皮膚炎の方は、保湿剤でスキンケアを行うことにより、皮膚のバリア機能が維持されてアレルゲンの侵入が抑えられます。
気管支喘息の方は、お部屋の温度・湿度を適正に調整することで気道上皮の防御能力が高まり、病原体やアレルゲンの侵入を防げます。

薬物療法

アレルギー疾患の治療には、以下のような薬剤が用いられます。

  • 抗アレルギー薬:ヒスタミンやロイコトリエンなどのアレルギー症状をおこす生理活性物質を抑制します。内服薬のほか、吸入薬、点眼薬、点鼻薬などの剤形もあります。
  • ステロイドホルモン:強力な抗炎症作用により、アレルギー性の炎症を抑制します。副作用をさける関係上、吸入薬、塗り薬、点眼薬、点鼻薬など、なるべく局所的に使用するのが一般的ですが、症状によっては内服薬や注射剤による全身療法を行うこともあります。
  • バイオ製剤(抗体製剤):他の治療では改善が乏しいような、重症のアレルギー疾患に用いられます。
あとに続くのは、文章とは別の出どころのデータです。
(** [numpy.argmax]: the first index that holds the largest value. *)
Fixpoint argmax_from (best_i : nat) (best : Z) (i : nat) (l : list Z) : nat :=
  match l with
  | [] => best_i
  | x :: r =>
      if (best <? x)%Z then argmax_from i x (S i) r
      else argmax_from best_i best (S i) r
  end.

Definition np_argmax (l : list Z) : nat :=
  match l with
  | [] => 0%nat
  | x :: r => argmax_from 0 x 1 r
  end.

(** ** quota_analyzer.py *)
Module QuotaAnalyzer.

Record Analyzer : Type := mkAnalyzer {
  history_size : Z;
  success_timestamps : list Q;
  failure_timestamps : list Q;
  detected_window : option Q
}.

Definition init (history_size : Z) : Analyzer :=
  {| history_size := history_size;
     success_timestamps := [];
     failure_timestamps := [];
     detected_window := None |}.

Definition init_default : Analyzer := init 1000.

(** [record_result]; a caller that passes no timestamp gets the clock's
    reading, so the timestamp is always an argument here. *)
Definition record_result (success : bool) (timestamp : Q) (s : Analyzer)
  : Analyzer :=
  if success
  then mkAnalyzer (history_size s)
         (deque_append (history_size s) (success_timestamps s) timestamp)
         (failure_timestamps s) (detected_window s)
  else mkAnalyzer (history_size s) (success_timestamps s)
         (deque_append (history_size s) (failure_timestamps s) timestamp)
         (detected_window s).

(** The deltas the detector keeps: differences of consecutive sorted
    success times, below one hour. *)
Definition valid_deltas (s : Analyzer) : list Q :=
  filter (fun d => Qltb d 3600) (np_diff (sorted (success_timestamps s))).

(** The histogram step: the centre of the first fullest of 20 bins. *)
Definition modal_window (deltas : list Q) : Q :=
  let (hist, bins) := np_histogram deltas 20 in
  let modal_index := np_argmax hist in
  (nth modal_index bins 0 + nth (modal_index + 1) bins 0) / 2.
治療効果は非常に高いですが、高価な点が問題です。

舌下免疫療法

アレルゲンを、ごく少量ずつ体内に取り込ませることによって、アレルギー反応を弱めていく治療です。
現在のところ、スギ花粉とダニのアレルギーに対応する薬剤が使用可能です。
体質を改善することでアレルギーの根治が期待できる、現時点では唯一の治療法と考えられています。
数年間にわたる、根気強い治療の継続が必要になります。

当院でのアレルギー診療

アレルギー疾患は、全身の様々な臓器に発症する可能性があり、患者さまによっては複数のアレルギー疾患を併発されていることも珍しくありません。
当院では、気管支喘息に対する診療を主に行っており、喘息専用の診断機器を取り揃えております。
また、重症喘息に対するバイオ製剤治療や、舌下免疫療法にも対応可能です。
気管支喘息の診断・治療に関する詳細は、こちらをご参照ください。
軽症のアレルギー性鼻炎や、アレルギー性結膜炎に対する投薬治療にも対応いたしますが、重症の方の場合は、それぞれの専門医の受診をおすすめさせていただいております。